Date Published: 09/21/09
Guardian reporter killed
Tragedy struck the quiet neighbourhood of Odukoya Estate in Akowonjo-Egbeda, Lagos, Sunday morning, when armed men shot The Guardian’s political correspondent, Bayo Ohu, in his home.
Although he was immediately taken to the Crystal Specialist Hospital on Akowonjo Road, his bullet-ridden body was rejected after the hospital’s demand for a police report was not met. Mr. Ohu was then rushed to the General Hospital, Ikeja, where he was pronounced dead.
A hail of bullets
According to witnesses, men dressed in white jalabia (flowing gowns) and wearing caps, arrived in a white Toyota camry at 6.53am, and stormed Mr. Ohu’s residence. When they eventually found him with a wrapper tied around his waist, one of the armed men began to shoot at him. The assailants allegedly followed him as he stumbled back and kept pumping bullets into him.

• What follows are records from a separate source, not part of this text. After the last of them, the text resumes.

(** The sample world with a disk that is full at the tick [t0]. *)
Definition sample_full_disk_env (t0 : nat) : Env :=
  mkEnv (env_home sample_env) (env_cwd sample_env) (env_time sample_env)
    (env_now sample_env) (env_load_model sample_env) (env_transcribe sample_env)
    (fun t => if t =? t0 then Some "[Errno 28] No space left on device" else None).

(** The same run with another value in the counter [total_files]. *)
Definition sample_miscounted : App := set_total_files 5 sample_started.

(** The string that the [try] block of [load_output_dir] turns into a path:
    the value under the key when the configuration reads as an object with a
    string there, the empty string when the object has no such key, and
    nothing when there is no file, when reading it raises, when it is no
    object or when the value is no string. *)
Definition config_path_string (c : option (exc json)) : option string :=
  match c with
  | Some (Ok (JDict items)) =>
      match dict_lookup items OUTPUT_DIR_KEY with
      | Some (JStr s) => Some s
      | Some _ => None
      | None => Some ""
      end
  | _ => None
  end.

(** The fallback of [load_output_dir]. *)
Definition load_default (env : Env) : M World Path :=
  path_mkdir env (DEFAULT_DOWNLOADS_DIR env) ;; ret (DEFAULT_DOWNLOADS_DIR env).

(** The entries [added] have come behind those of [a], each with its name in
    the list box, and nothing else has changed but the counter of the staged
    files and the Start button. *)
Definition staged_more (filepaths : list string) (a a' : App) (added : list Path) : Prop :=
  audio_files a' = audio_files a ++ added
  /\ file_listbox a' = file_listbox a ++ map path_name added
  /\ Forall (fun f => supported (lower (path_suffix f)) = true
                      /\ In f (map path_of_str filepaths)) added
  /\ queue a' = queue a /\ worker_files a' = worker_files a
  /\ files_done a' = files_done a /\ output_dir a' = output_dir a
  /\ is_transcribing a' = is_transcribing a.

(** The controls of the idle state, and those of the running state. *)
Definition idle (a : App) : Prop :=
  is_transcribing a = false /\ select_button a = true /\ start_button a = true
  /\ change_output_button a = true.

Definition running (a : App) : Prop :=
  is_transcribing a = true /\ select_button a = false /\ start_button a = false
  /\ change_output_button a = false.

(** A percentage within 0 and 100 in a [segment] event. *)
Definition percent_ok (e : Event) : Prop :=
  match e with
  | SegmentEv _ percent => (0 <= percent <= 100)%Z
  | _ => True
  end.

(** A computation whose events all satisfy [P]. *)
Definition emits (P : Event -> Prop) {A} (m : M St A) : Prop :=
  forall a w, exists r evs w',
    m (mkSt a w) = (r, mkSt (emit a evs) w') /\ Forall P evs.

(** The tree [fs'] has every entry of [fs] whose key is outside [K] as it
    was, and an entry wherever [fs] has one. *)
Definition tree_kept (K : list string -> Prop) (fs fs' : tree) : Prop :=
  (forall k x, ~ K k -> fs !! k = Some x -> fs' !! k = Some x)
  /\ (forall k, is_Some (fs !! k) -> is_Some (fs' !! k)).

(** An operation on the world that leaves the configuration alone and keeps
    the tree, the keys of [K] apart. *)
Definition world_keeps (K : list string -> Prop) {A} (m : M World A) : Prop :=
  forall w, w_config (snd (m w)) = w_config w
            /\ tree_kept K (w_fs w) (w_fs (snd (m w))).

(** The same of a computation on an application object whose output
    directory is [d], which it leaves in place. *)
Definition keeps (d : Path) (K : list string -> Prop) {A} (m : M St A) : Prop :=
  forall a w, output_dir a = d ->
    output_dir (self (snd (m (mkSt a w)))) = d
    /\ w_config (world (snd (m (mkSt a w)))) = w_config w
    /\ tree_kept K (w_fs w) (w_fs (world (snd (m (mkSt a w))))).

(** The keys of the transcripts of the files of index [idx] and above, in
    the directory [base]. *)
Definition transcript_keys (base : list string) (idx : nat) (k : list string) : Prop :=
  exists i secs, idx <= i /\ k = base ++ [out_name i (strftime_HMS secs)].

(** * Properties *)

(** 100.0 is 7036874417766400 * 2^-46. *)
Example f_100_is_100 : f_100 = S754_finite false 7036874417766400 (-46).
Proof. reflexivity. Qed.


(** The arithmetic is that of binary64: 29 / 100 * 100 is
    28.999999999999996, of which [int] makes 28. *)
Example percent_29 :
  percent_of (duration_of (Some (float_of 100 0))) (Some (float_of 29 0)) = Ok 28%Z.
Proof. vm_compute. reflexivity. Qed.

(** ** The percentage of a segment *)

Section Percent.









Lemma segment_event_inv (duration : float) (seg : Segment) (text : string) (p : Z) :
  segment_event duration seg = Ok (Some (SegmentEv text p)) ->
  text = segment_text seg /\ text <> "" /\
  percent_of duration (seg_end seg) = Ok p.
Proof.
  unfold segment_event.
  destruct (String.eqb (segment_text seg) "") eqn:E; [discriminate|].
  destruct (percent_of duration (seg_end seg)) as [q|msg]; [|discriminate].
  intros H. injection H as <- <-.
  apply String.eqb_neq in E. auto.
Qed.

End Percent.



(** C10. A segment with non-empty text whose end time is missing carries the
    percentage 0, also when the duration is positive. *)
Theorem missing_end_percent_zero (duration : float) (seg : Segment) :
  SFltb f_zero duration = true ->
  seg_end seg = None ->
  segment_text seg <> "" ->
  segment_event duration seg = Ok (Some (SegmentEv (segment_text seg) 0%Z)).
Proof.
  intros Hpos Hend Hne. unfold segment_event.
  apply String.eqb_neq in Hne. rewrite Hne.
  unfold percent_of. rewrite Hpos, Hend. reflexivity.
Qed.

Lemma missing_end_percent_zero_witness :
  segment_event (float_of 100 0) (mkSegment (Some "hello") None)
  = Ok (Some (SegmentEv "hello" 0%Z)).
Proof.
  apply (missing_end_percent_zero (float_of 100 0) (mkSegment (Some "hello") None));
    [vm_compute; reflexivity | reflexivity | vm_compute; congruence].
Defined.

(** ** The range of the percentage *)

Section Mantissa.
Local Open Scope Z_scope.

Lemma digits2_pos_bound (m : positive) : Z.pos m < 2 ^ Z.pos (digits2_pos m).
Proof.
  induction m as [m IH|m IH|]; cbn [digits2_pos].
  - rewrite Pos2Z.inj_succ, Z.pow_succ_r by lia. lia.
  - rewrite Pos2Z.inj_succ, Z.pow_succ_r by lia. lia.
  - reflexivity.
Qed.

Lemma shr_1_half (mrs : shr_record) :
  0 <= shr_m mrs -> shr_m (shr_1 mrs) = shr_m mrs / 2.
Proof.
  destruct mrs as [m r s]. cbn [shr_m]. intros Hm.
  rewrite <- Z.div2_div.
  destruct m as [|[p|p|]|p]; try reflexivity. lia.
Qed.

Lemma shr_1_nonpos (mrs : shr_record) : shr_m mrs <= 0 -> shr_m (shr_1 mrs) <= 0.
Proof.
  destruct mrs as [m r s]. cbn [shr_m].
  destruct m as [|[p|p|]|[p|p|]]; cbn; lia.
Qed.

Lemma iter_shr_1 (p : positive) (mrs : shr_record) :
  0 <= shr_m mrs ->
  shr_m (SpecFloat.iter_pos shr_1 p mrs) = shr_m mrs / 2 ^ Z.pos p.
Proof.
  revert mrs. induction p as [p IH|p IH|]; intros mrs Hm; cbn [SpecFloat.iter_pos].
  - assert (H1 : 0 <= shr_m (shr_1 mrs)) by (rewrite shr_1_half by lia; apply Z.div_pos; lia).
    assert (H2 : 0 <= shr_m (SpecFloat.iter_pos shr_1 p (shr_1 mrs)))
      by (rewrite IH by lia; apply Z.div_pos; lia).
    rewrite (IH _ H2), (IH _ H1), shr_1_half by lia.
    rewrite !Z.div_div by lia.
    replace (Z.pos p~1) with (1 + Z.pos p + Z.pos p) by lia.
    rewrite !Z.pow_add_r by lia. f_equal. lia.
  - assert (H2 : 0 <= shr_m (SpecFloat.iter_pos shr_1 p mrs))
      by (rewrite IH by lia; apply Z.div_pos; lia).
    rewrite (IH _ H2), (IH _ Hm).
    rewrite !Z.div_div by lia.
    replace (Z.pos p~0) with (Z.pos p + Z.pos p) by lia.
    rewrite !Z.pow_add_r by lia. reflexivity.
  - rewrite shr_1_half by lia. reflexivity.
Qed.

Lemma iter_shr_1_nonpos (p : positive) (mrs : shr_record) :
  shr_m mrs <= 0 -> shr_m (SpecFloat.iter_pos shr_1 p mrs) <= 0.
Proof.
  revert mrs. induction p as [p IH|p IH|]; intros mrs Hm; cbn [SpecFloat.iter_pos].
  - apply IH, IH, shr_1_nonpos, Hm.
  - apply IH, IH, Hm.
  - apply shr_1_nonpos, Hm.
Qed.
Notation "'let*' x := m 'in' k" := (bind m (fun x => k))
  (at level 10, x pattern, m at level 100, k at level 200, only parsing).
Notation "m ;;; k" := (bind m (fun _ => k))
  (at level 100, k at level 200, only parsing, right associativity).

Definition emit (e : event) : M unit :=
  fun w => Ret tt (mk_world (servicelist w) (trace w ++ [e])).

(** Ask the world: the answer is read off the history, and the question
    joins the history. *)
Definition ask {A} (answer : list event -> A) (e : event) : M A :=
  fun w => Ret (answer (trace w)) (mk_world (servicelist w) (trace w ++ [e])).

(** Read a flag without any effect. *)
Definition peek {A} (answer : list event -> A) : M A :=
  fun w => Ret (answer (trace w)) w.

Definition ASSERT (b : bool) : M unit :=
  fun w => if b then Ret tt w else AssertFailure w.

(** [for] over a list. *)
Fixpoint for_each {A} (l : list A) (body : A -> M unit) : M unit :=
  match l with
  | [] => ret tt
  | x :: l => body x ;;; for_each l body
  end.

(** [snprintf(msg, size, "%s", text)]: at most [size - 1] bytes are kept. *)
Definition snprintf (size : nat) (text : string) : string :=
  substring 0 (size - 1) text.

(** What [%s] prints of a buffer: the bytes before its first NUL. *)
Fixpoint c_str (buf : string) : string :=
  match buf with
  | EmptyString => EmptyString
  | String c buf =>
      if Ascii.eqb c zero then EmptyString else String c (c_str buf)
  end.

Definition arg0 (c : command_t) : string := hd EmptyString (arg c).

Definition is_process (t : Service_Type) : bool :=
  match t with Service_Process => true | _ => false end.

Definition command_of (sv : Service) (c : command_ref) : option command_t :=
  match c with
  | Ref_start => start sv
  | Ref_stop => stop sv
  | Ref_restart => restart sv
  end.
(** C3, as the code has it: with no directive given and the scanner
    returned, a table name that is absent or empty, or an empty column
    list, makes [main] print the parse-failure line and write no file;
    otherwise, when the output path can be opened for writing, [main]
    writes a createTable fragment with one line for every scanned column,
    in order, with its mapped type, and a rollback that drops the table. *)
Theorem create_table_mode (args : Namespace) (w : World)
        (table_name : option string) (columns : list column) :
  add_column args = None ->
  delete_column args = None ->
  modify_column args = None ->
  parse_java_entity (files w) (resolve w (file args))
  = inr (table_name, columns) ->
  (Py.truthy table_name = false \/ columns = [] ->
   main args w = print "Error: Could not parse table name or columns." w)
  /\ (Py.truthy table_name = true -> columns <> [] ->
      open_error w (output_file (file args)) = None ->
      main args w
      = print ("Liquibase XML created successfully: " ++ output_file (file args))
          (store (output_file (file args))
             (document
                (Py.join Py.nl
                   (create_table_open table_name
                      :: map column_line columns ++ ["</createTable>"])%list)
                (drop_table table_name))
             w)).
Proof.
  intros Hadd Hdel Hmod Hscan.
  pose proof (generate_create args table_name columns Hadd) as Hgen.
  rewrite Hdel in Hgen. specialize (Hgen eq_refl Hmod).
  split.
  - intros Hmissing.
    rewrite (main_scanned args w table_name columns Hscan), Hgen.
    destruct Hmissing as [Hname|Hcols].
    + rewrite Hname. reflexivity.
    + rewrite Hcols, andb_false_r. reflexivity.
  - intros Hname Hcols Hopen.
    destruct columns as [|c columns]; [congruence|].
    rewrite Hname in Hgen. cbn [Py.truthy_list andb] in Hgen.
    rewrite (main_written args w table_name (c :: columns) _ Hscan Hgen Hopen).
    rewrite generate_create_table_query_eq. reflexivity.
Qed.
(** * The location agent of [main.py]: tool loop, place resolution, summaries

    A shallow embedding of the [Agent] class.  Python strings are sequences
    of Unicode code points, so a [str] is a list of code points and [len]
    is the length of that list.  Exceptions are values of [exn] carried by
    [result]; the transcript and the record of calls made to the outside
    world are threaded through a state-and-exception monad. *)

From Stdlib Require Import List NArith ZArith Lia Bool String Ascii DecimalString.
Import ListNotations.

Set Implicit Arguments.
Set Warnings "-register-all".

(** ** Python strings *)

Definition char := N.
Definition str := list char.

Definition lit (s : string) : str :=
  map (fun a => N_of_ascii a) (list_ascii_of_string s).

Definition str_eqb (a b : str) : bool :=
  if list_eq_dec N.eq_dec a b then true else false.

Definition SPACE : char := 32%N.
Definition HYPHEN : char := 45%N.
Definition NEWLINE : char := 10%N.
Definition ELLIPSIS : char := 8230%N.

(** [str.isspace] on one character: the code points Python treats as
    whitespace. *)
Definition isspace (c : char) : bool :=
  ((9 <=? c) && (c <=? 13) || (28 <=? c) && (c <=? 32)
   || (c =? 133) || (c =? 160) || (c =? 5760)
   || (8192 <=? c) && (c <=? 8202)
   || (c =? 8232) || (c =? 8233) || (c =? 8239) || (c =? 8287)
   || (c =? 12288))%N.

Fixpoint lstrip (s : str) : str :=
  match s with
  | c :: s' => if isspace c then lstrip s' else s
  | [] => []
  end.

(** [s.strip()] *)
Definition strip (s : str) : str := rev (lstrip (rev (lstrip s))).

Fixpoint startswith (p s : str) : bool :=
  match p, s with
  | [], _ => true
  | a :: p', b :: s' => (a =? b)%N && startswith p' s'
  | _ :: _, [] => false
  end.

(** [p in s] for strings *)
Fixpoint contains (p s : str) : bool :=
  startswith p s ||
  match s with
  | [] => false
  | _ :: s' => contains p s'
  end.

(** [s.split(sep)[0]] for a non-empty [sep]: the text before the first
    occurrence of [sep], the whole of [s] when there is none. *)
Fixpoint split_first (sep s : str) : str :=
  match s with
  | [] => []
  | c :: s' => if startswith sep s then [] else c :: split_first sep s'
  end.

(** [s.rsplit(' ', 1)[0]]: the text before the last space, the whole of
    [s] when it has no space.  The accumulator-free form below returns, with
    the result, whether a space was met in the rest of the string. *)
Fixpoint rsplit_space (s : str) : str * bool :=
  match s with
  | [] => ([], false)
  | c :: s' =>
      let (r, found) := rsplit_space s' in
      if found then (c :: r, true)
      else if (c =? SPACE)%N then ([], true)
      else (c :: r, false)
  end.

Definition rsplit_space_head (s : str) : str := fst (rsplit_space s).

(** [s.replace(' ', '-')] *)
Definition replace_space_hyphen (s : str) : str :=
  map (fun c => if (c =? SPACE)%N then HYPHEN else c) s.

(** [sep.join(parts)] *)
Fixpoint join (sep : str) (parts : list str) : str :=
  match parts with
  | [] => []
  | [p] => p
  | p :: ps => p ++ sep ++ join sep ps
  end.

(** [list(dict.fromkeys(l))]: duplicates dropped, first occurrences kept in
    order. *)
Fixpoint dedup_from (seen : list str) (l : list str) : list str :=
  match l with
  | [] => []
  | x :: l' =>
      if existsb (str_eqb x) seen then dedup_from seen l'
      else x :: dedup_from (x :: seen) l'
  end.

Definition fromkeys (l : list str) : list str := dedup_from [] l.

(** ** The excerpt of an article (lines 114-117) *)

Definition excerpt_of (content : str) : str :=
  let excerpt := strip (split_first [NEWLINE; NEWLINE] content) in
  if (500 <? List.length excerpt)%nat
  then rsplit_space_head (firstn 500 excerpt) ++ [ELLIPSIS]
  else excerpt.

(** ** Values, exceptions and results *)

(** What [json.loads] produces and [json.dumps] consumes.  A number with a
    fraction or an exponent is kept as its lexeme. *)
Inductive json :=
| JNull
| JBool (b : bool)
| JInt (z : Z)
| JFloat (lexeme : str)
| JStr (s : str)
| JArr (items : list json)
| JObj (fields : list (str * json)).

(** The exceptions the program distinguishes: the two lookup errors of the
    [wikipedia] package, and every other [Exception] with the name of its
    class and its message. *)
Inductive exn :=
| DisambiguationError (options : list str) (msg : str)
| PageError (msg : str)
| OtherError (kind : str) (msg : str).

Inductive result (A : Type) :=
| Ok (a : A)
| Raise (e : exn).
Arguments Ok {A} a.
Arguments Raise {A} e.

Definition rbind {A B} (r : result A) (k : A -> result B) : result B :=
  match r with
  | Ok a => k a
  | Raise e => Raise e
  end.

Declare Scope result_scope.
Delimit Scope result_scope with result.
Notation "x <- r ;; k" := (rbind r (fun x => k))
  (at level 61, r at next level, right associativity) : result_scope.

(** [str(e)] *)
Definition exn_str (e : exn) : str :=
  match e with
  | DisambiguationError _ msg => msg
  | PageError msg => msg
  | OtherError _ msg => msg
  end.

(** [type(v).__name__] *)
Definition type_name (v : json) : str :=
  match v with
  | JNull => lit "NoneType"
  | JBool _ => lit "bool"
  | JInt _ => lit "int"
  | JFloat _ => lit "float"
  | JStr _ => lit "str"
  | JArr _ => lit "list"
  | JObj _ => lit "dict"
  end.

Definition AttributeError (v : json) (attr : string) : exn :=
  OtherError (lit "AttributeError")
    (lit "'" ++ type_name v ++ lit "' object has no attribute '" ++ lit attr ++ lit "'").

Definition TypeError (msg : string) : exn :=
  OtherError (lit "TypeError") (lit msg).

Fixpoint assoc (k : str) (fields : list (str * json)) : option json :=
  match fields with
  | [] => None
  | (k', v) :: rest => if str_eqb k k' then Some v else assoc k rest
  end.

(** [v.get(key, default)]: only a dict has the method. *)
Definition py_get (v : json) (key : string) (default : json) : result json :=
  match v with
  | JObj fields =>
      match assoc (lit key) fields with
      | Some x => Ok x
      | None => Ok default
      end
  | _ => Raise (AttributeError v "get")
  end.

(** [v.strip()]: only a str has the method. *)
Definition py_strip (v : json) : result str :=
  match v with
  | JStr s => Ok (strip s)
  | _ => Raise (AttributeError v "strip")
  end.

Definition is_str (v : json) (s : string) : bool :=
  match v with
  | JStr t => str_eqb t (lit s)
  | _ => false
  end.

(** [key in v] for a str [key]. *)
Definition py_in (key : string) (v : json) : result bool :=
  match v with
  | JObj fields =>
      Ok (match assoc (lit key) fields with Some _ => true | None => false end)
  | JArr items => Ok (existsb (fun x => is_str x key) items)
  | JStr s => Ok (contains (lit key) s)
  | _ => Raise (TypeError "argument is not iterable")
  end.

(** [v[key]] for a str [key]. *)
Definition py_getitem (v : json) (key : string) : result json :=
  match v with
  | JObj fields =>
      match assoc (lit key) fields with
      | Some x => Ok x
      | None => Raise (OtherError (lit "KeyError") (lit key))
      end
  | JStr _ | JArr _ => Raise (TypeError "indices must be integers or slices, not str")
  | _ => Raise (TypeError "object is not subscriptable")
  end.

(** [v[:n]] *)
Definition py_slice (n : nat) (v : json) : result json :=
  match v with
  | JArr items => Ok (JArr (firstn n items))
  | JStr s => Ok (JStr (firstn n s))
  | JObj _ => Raise (TypeError "unhashable type: 'slice'")
  | _ => Raise (TypeError "object is not subscriptable")
  end.

Fixpoint all_strs (items : list json) : option (list str) :=
  match items with
  | [] => Some []
  | JStr s :: rest =>
      match all_strs rest with
      | Some l => Some (s :: l)
      | None => None
      end
  | _ :: _ => None
  end.

(** [sep.join(v)]: [v] must be an iterable of str. *)
Definition py_join (sep : str) (v : json) : result str :=
  match v with
  | JArr items =>
      match all_strs items with
      | Some l => Ok (join sep l)
      | None => Raise (TypeError "sequence item: expected str instance")
      end
  | JStr s => Ok (join sep (map (fun c => [c]) s))
  | JObj fields => Ok (join sep (map fst fields))
  | _ => Raise (TypeError "can only join an iterable")
  end.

Neighbours say during this attack, the deceased’s wife, Ochuko, had gone to church with her sister who lived in with them, leaving the late Ohu, his daughters and one other relative at home. None of them was however around the compound when the killers entered.
A cry for help
According to his daughter, 15-year-old Omolara Ohu, “We were coming from where we had gone to fetch water, when we heard the gun-shots and ran back. Later, we came to the compound and found blood everywhere. The neighbours now came and brought out his body. There was blood everywhere,” she said, crying.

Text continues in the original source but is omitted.